The 2017 tax law nearly doubled the standard deduction and therefore significantly reduced the number of filers who itemize deductions. Retirees may be disappointed to learn they cannot deduct their charitable gifts for income tax purposes this year. Only 8% of filers are expected to take a charitable deduction this year, down from 20% in the past, according to the Tax Policy Center in Washington, D.C.
For clients who are over age 70 ½, there is a workaround that preserves the tax benefits of giving, even if they don’t itemize. Using a qualified charitable distribution (QCD), they can donate all or a portion of the required minimum distributions (RMDs) from IRAs directly to charity—up to $100,000 per year.
From a tax perspective, it works like this: The QCD is immediately deducted from the adjusted gross income, which has significant tax implications. While clients don’t receive a write-off for gifts through the QCD, they won’t owe taxes on retirement account distributions.
Here’s an example: If a client is in the 22% tax bracket, he or she can save $1,100 in federal income taxes by directing a $5,000 distribution to a QCD. The net is the same as if the client had been able to deduct the gift from gross income. By donating this way, your clients can reduce their adjusted gross income, which can mean less taxable Social Security and possibly lower Medicare premiums.
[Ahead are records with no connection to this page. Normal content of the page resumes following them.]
Lemma sys_malloc_large_run a h size q fs s :
  heap_env tasks idle a (h_arenas h) s -> heap_wf h -> heap_rep (mem s) h ->
  heap_space tasks (mem s) (h_arenas h) ->
  1024 < size <= get32 (mem s) (sym_kern_pool + pool.pool_size) -> size + 4107 < 2 ^ 32 ->
  let n := pages_for size in
  n < 3840 -> free_run (mem s) kvaddr_bm q n ->
  NoDup fs -> (forall f, f ∈ fs -> free_frame (mem s) sym_kern_pool f) -> n <= Z.of_nat (length fs) ->
  exists p ps s', sys_malloc size s = Ok (kpage (mem s) p + arena.sizeof) s' /\
    first_fit (mem s) kvaddr_bm n p /\ (forall f, f ∈ ps -> free_frame (mem s) sym_kern_pool f) /\
    large_taken a h size p ps s' /\ run_taken (mem s) p ps (mem s') /\ vars s' = vars s /\ trace s' = trace s.
Proof.
  intros He Hw Hr Hs Hsz Hov n Hn Hq Hnd Hfree Hlen.
  destruct (pages_for_bounds size) as [Hn1 _]; [lia|done|]. fold n in Hn1.
  destruct (sys_malloc_large_enter a h size s He Hw Hr Hsz) as (s1 & Hh1 & Hr1 & Hv1 & Ht1 & Hc1 & ->).
  destruct (admin_frame Hpte _ _ _ Hc1 (hs_lock _ _ _ Hs) (hs_ok _ _ _ Hs)) as (_ & Hsp & Hsb).
  pose proof (heap_space_write tasks Hpte _ _ _ _ Hs Hc1 (hs_lock _ _ _ Hs)) as Hs1.
  destruct (take_pages_run a h size q fs s1 Hh1 (he_kernel _ _ _ _ _ He) Hw Hr1 Hs1)
    as (p & ps & m1 & s' & Hm & E & He' & Hr' & Hs' & Hreg & Hz & Hv' & Ht' & Hc').
  { fold n. lia. } { by apply (free_run_same (mem s)). } { done. }
  { intros f Hf. by apply (free_frame_same (mem s)), Hfree. } { exact Hlen. }
  fold n in Hm, Hz, Hc'. rewrite !(same_kpage _ _ p Hsp) in *.
  pose proof (pages_mapped_same _ _ _ _ _ (hs_ok _ _ _ Hs1) Hm) as Hspm.
  pose proof (pages_taken_space _ _ _ _ _ _ Hs1 Hm) as Hsm.
  assert (Hc : changed_only (fun b => lock_bytes tasks b \/ run_bytes (mem s1) p n b) m1 (mem s')).
  { eapply changed_trans; [eapply changed_weaken; [apply (large_header_bytes m1 (kpage (mem s) p) n); lia|]|
      eapply changed_weaken; [exact Hc'|auto]].
    intros b Hb. right. unfold run_bytes. by rewrite (same_kpage _ _ p Hsp). }
  destruct (admin_frame Hpte m1 (mem s') _ Hc) as (_ & Hsp2 & Hsb2); [|apply Hm|].
  { intros b [Hb|Hb] Hx; [by apply (hs_lock _ _ _ Hsm b)|].
    destruct (run_apart _ _ _ _ _ _ b Hs1 Hm Hb) as (_ & _ & Ha). by apply Ha, (same_admin _ m1). }
  pose proof (same_pages_trans _ _ _ Hspm Hsp2) as Hsp3.
  exists p, ps, s'. split_and!; [exact E| | | | |congruence|congruence].
  - apply (first_fit_same (mem s) (mem s1)); [done|done|apply Hm].
  - intros f Hf. apply (pm_free _ _ _ _ _ Hm) in Hf as [Hf1 Hf2]. destruct Hsb as [_ Hsb].
    rewrite (same_frames _ _ Hsp) in Hf1. split; [done|]. by rewrite <- Hsb.
  - constructor; try done; [by apply Hm|]. fold n.
    by rewrite (same_kpage _ _ p Hsp3), (same_kpage _ _ p Hsp).
  - eapply run_taken_frames; try done. apply Hs1.
Qed.

(** Without a free virtual page: NULL, and the mutex is free. *)
Lemma sys_malloc_large_full_run a h size s :
  heap_env tasks idle a (h_arenas h) s -> heap_wf h -> heap_rep (mem s) h ->
  heap_space tasks (mem s) (h_arenas h) ->
  1024 < size <= get32 (mem s) (sym_kern_pool + pool.pool_size) -> size + 4107 < 2 ^ 32 ->
  pages_for size < 3840 ->
  (forall j, 0 <= j < nbits (mem s) kvaddr_bm -> bit (mem s) kvaddr_bm j = true) ->
  exists s', sys_malloc size s = Ok NULL s' /\ heap_env tasks idle a (h_arenas h) s' /\ heap_rep (mem s') h.
Proof.
  intros He Hw Hr Hs Hsz Hov Hn Hall.
  destruct (pages_for_bounds size) as [Hn1 _]; [lia|done|].
  destruct (sys_malloc_large_enter a h size s He Hw Hr Hsz) as (s1 & Hh1 & Hr1 & _ & _ & Hc1 & ->).
  destruct (admin_frame Hpte _ _ _ Hc1 (hs_lock _ _ _ Hs) (hs_ok _ _ _ Hs)) as (_ & Hsp & Hsb).
  destruct (heap_unlock_run tasks idle a h s1 Hh1 (he_kernel _ _ _ _ _ He) Hw Hr1)
    as (s' & E' & He' & Hr' & _). exists s'. split; [|done].
  unfold take_pages. fold (pages_for size).
  rewrite (bind_ok _ _ NULL s1 s1); [cbn [Z.eqb NULL]|].
  - change (sym_kern_pool + pool.mutex) with heap_mutex. by rewrite (bind_ok _ _ _ _ _ E').
  - unfold malloc_page, vaddr_get. do 2 (erewrite bind_ok by (apply assert_run; lia); cbv beta).
    rewrite (bind_ok _ _ NULL s1 s1); [done|]. rewrite decide_True by done. fold kvaddr_bm.
    rewrite (bind_ok _ _ (-1) s1 s1); [done|]. apply bitmap_scan_full_run.
    intros j Hj. rewrite (same_nbits _ _ Hsp) in Hj. rewrite (sb_virtual _ _ Hsb j Hj). by apply Hall.
Qed.

(** More than the allocator supports: the assertion of [malloc_page] stops the
    system while the mutex is held. *)
Lemma sys_malloc_huge_run a h size s :
  heap_env tasks idle a (h_arenas h) s -> heap_wf h -> heap_rep (mem s) h ->
  1024 < size <= get32 (mem s) (sym_kern_pool + pool.pool_size) -> size + 4107 < 2 ^ 32 ->
  3840 <= pages_for size ->
  exists s', sys_malloc size s = Panic "page_cnt < 3840" s' /\
    get32 (mem s') (heap_mutex + mutex_t.holder) = s_cur a.
Proof.
  intros He Hw Hr Hsz Hov Hn. destruct (pages_for_bounds size) as [Hn1 _]; [lia|done|].
  destruct (sys_malloc_large_enter a h size s He Hw Hr Hsz) as (s1 & Hh1 & Hr1 & _ & _ & Hc1 & ->).
  unfold take_pages. fold (pages_for size). unfold malloc_page.
  destruct (assert_false "kernel/memory.c" 189 "malloc_page" "page_cnt < 3840" s1) as (s' & E & _ & Em).
  exists s'. split.
  - rewrite !bind_assoc. erewrite bind_ok by (apply assert_run; lia). cbv beta.
    rewrite (proj2 (Z.ltb_ge (pages_for size) 3840)) by done. by rewrite (bind_panic _ _ _ _ _ E).
  - rewrite Em. destruct Hh1 as [_ _ [_ H _ _] _]. exact H.
Qed.

(** Without a free frame [malloc_page] answers NULL, and the virtual pages it
    has reserved stay reserved. *)
Lemma malloc_page_no_frames_run n q s :
  heap_ok (mem s) -> 1 <= n < 3840 -> free_run (mem s) kvaddr_bm q n ->
  (forall f, ~ free_frame (mem s) sym_kern_pool f) ->
  exists p m', malloc_page PF_KERNEL n s = Ok NULL (set_mem m' s) /\ first_fit (mem s) kvaddr_bm n p /\
    changed_only (vaddr_bits (mem s)) (mem s) m' /\
    forall j, 0 <= j -> bit m' kvaddr_bm j = bool_decide (p <= j < p + n) || bit (mem s) kvaddr_bm j.
Proof.
  intros Hh Hn Hq Hnone.
  destruct (vaddr_get_kernel_run Hpte n q s Hh Hn Hq) as (p & m1 & Ev & Hfit & Hc & Hok & El & Eb & Hb).
  pose proof Hfit as ((Hp0 & Hp1 & Hp2) & _). destruct (kpage_range (mem s) p Hh ltac:(lia)) as (K1 & _).
  destruct (heap_reserve Hpte (mem s) m1 p n Hh (proj1 Hfit) Hc Hok El Eb Hb) as (Hh1 & _ & _ & Hff & _).
  exists p, m1. split_and!; [|done|done|done]. unfold malloc_page.
  do 2 (erewrite bind_ok by (apply assert_run; lia); cbv beta). rewrite (bind_ok _ _ _ _ _ Ev).
  rewrite (proj2 (Z.eqb_neq _ NULL)) by (unfold NULL; lia). rewrite decide_True by done. cbv zeta.
  replace (Z.to_nat n) with (S (Z.to_nat (n - 1))) by lia. cbn [for_exit].
  destruct (palloc_run sym_kern_pool (set_mem m1 s) (hk_pool _ Hh1)) as [(f & _ & _ & Hf & _)|[_ E]].
  - by apply Hff, Hnone in Hf.
  - by rewrite !bind_assoc, (bind_ok _ _ _ _ _ E).
Qed.

Lemma sys_malloc_large_leak_run a h size q s :
  heap_env tasks idle a (h_arenas h) s -> heap_wf h -> heap_rep (mem s) h ->
  heap_space tasks (mem s) (h_arenas h) ->
  1024 < size <= get32 (mem s) (sym_kern_pool + pool.pool_size) -> size + 4107 < 2 ^ 32 ->
  let n := pages_for size in
  n < 3840 -> free_run (mem s) kvaddr_bm q n -> (forall f, ~ free_frame (mem s) sym_kern_pool f) ->
  exists p s', sys_malloc size s = Ok NULL s' /\ first_fit (mem s) kvaddr_bm n p /\
    heap_env tasks idle a (h_arenas h) s' /\ heap_rep (mem s') h /\
    forall k, p <= k < p + n -> bit (mem s') kvaddr_bm k = true.
Proof.
  intros He Hw Hr Hs Hsz Hov n Hn Hq Hnone. destruct (pages_for_bounds size) as [Hn1 _]; [lia|done|]. fold n in Hn1.
  destruct (sys_malloc_large_enter a h size s He Hw Hr Hsz) as (s1 & Hh1 & Hr1 & _ & _ & Hc1 & ->).
  destruct (admin_frame Hpte _ _ _ Hc1 (hs_lock _ _ _ Hs) (hs_ok _ _ _ Hs)) as (_ & Hsp & Hsb).
  pose proof (heap_space_write tasks Hpte _ _ _ _ Hs Hc1 (hs_lock _ _ _ Hs)) as Hs1.
  destruct (malloc_page_no_frames_run n q s1 (hs_ok _ _ _ Hs1)) as (p & m1 & E & Hfit & Hc & Hb).
  { lia. } { by apply (free_run_same (mem s)). }
  { intros f [Hf1 Hf2]. apply (Hnone f). rewrite (same_frames _ _ Hsp) in Hf1. split; [done|].
    by rewrite <- (sb_frames _ _ Hsb). }
  assert (Hva : forall b, vaddr_bits (mem s1) b -> admin (mem s1) b) by (intros b Hx; unfold admin; tauto).
  assert (Hh2 : heap_held tasks idle a (h_arenas h) (set_mem m1 s1)).
  { destruct Hh1 as [L1 L2 L3 L4]. constructor; [done|done| |done].
    eapply (mutex_frame tasks idle); [done|done|exact L3|exact Hc|].
    intros b Hx Hl. by apply (hs_lock _ _ _ Hs1 b Hl), Hva. }
  assert (Hr2 : heap_rep m1 h).
  { eapply heap_frame; [done|done|]. intros b Hx. apply Hc. intros Hy. by apply (hs_heap _ _ _ Hs1 b Hx), Hva. }
  destruct (heap_unlock_run tasks idle a h (set_mem m1 s1) Hh2 (he_kernel _ _ _ _ _ He) Hw Hr2)
    as (s' & E' & He' & Hr' & _ & _ & _ & Hc'); msimpl.
  pose proof Hfit as ((Hp0 & Hp1 & _) & _).
  exists p, s'. split_and!; [|by apply (first_fit_same (mem s) (mem s1))|done|done|].
  - unfold take_pages. fold (pages_for size). fold n. rewrite (bind_ok _ _ _ _ _ E). cbn [Z.eqb NULL].
    change (sym_kern_pool + pool.mutex) with heap_mutex. by rewrite (bind_ok _ _ _ _ _ E').
  - intros k Hk. rewrite <- (orb_true_l (bit (mem s1) kvaddr_bm k)), <- (bool_decide_true (p <= k < p + n)) by done.
    rewrite <- Hb by lia. unfold bit.
    assert (Hspm : same_pages (mem s1) m1).
    { eapply same_pages_frame; [exact Hc|]. intros b Hx. apply (page_area_structs (mem s1)); [apply Hs1|by left]. }
    assert (Hsp2 : same_pages m1 (mem s')).
    { eapply same_pages_frame; [exact Hc'|]. intros b Hx. apply (hs_lock _ _ _ Hs1) in Hx. unfold admin in Hx. tauto. }
    rewrite (sg_bits _ _ Hsp2). f_equal. apply Hc'. intros Hx. apply (hs_lock _ _ _ Hs1 _ Hx).
    unfold admin. do 3 right. left. unfold vaddr_bits, bits_area. rewrite (sg_bits _ _ Hspm).
    unfold nbits in *. zlia.
Qed.
End Region.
There’s yet another tax-planning perk: If your clients reside in states that don’t allow itemized deductions and they take advantage of a QCD, they may pay less in state taxes as well.
The bottom line: Directing required minimum distributions from IRAs to a QCD can reduce federal tax liability, and has the potential to reduce state taxes, social security taxes, and Medicare premiums. It also means charities of choice still receive their gift – it’s a win-win for all. For more information about how to take advantage of a qualified charitable distribution, please contact me or a member of your JDJ team.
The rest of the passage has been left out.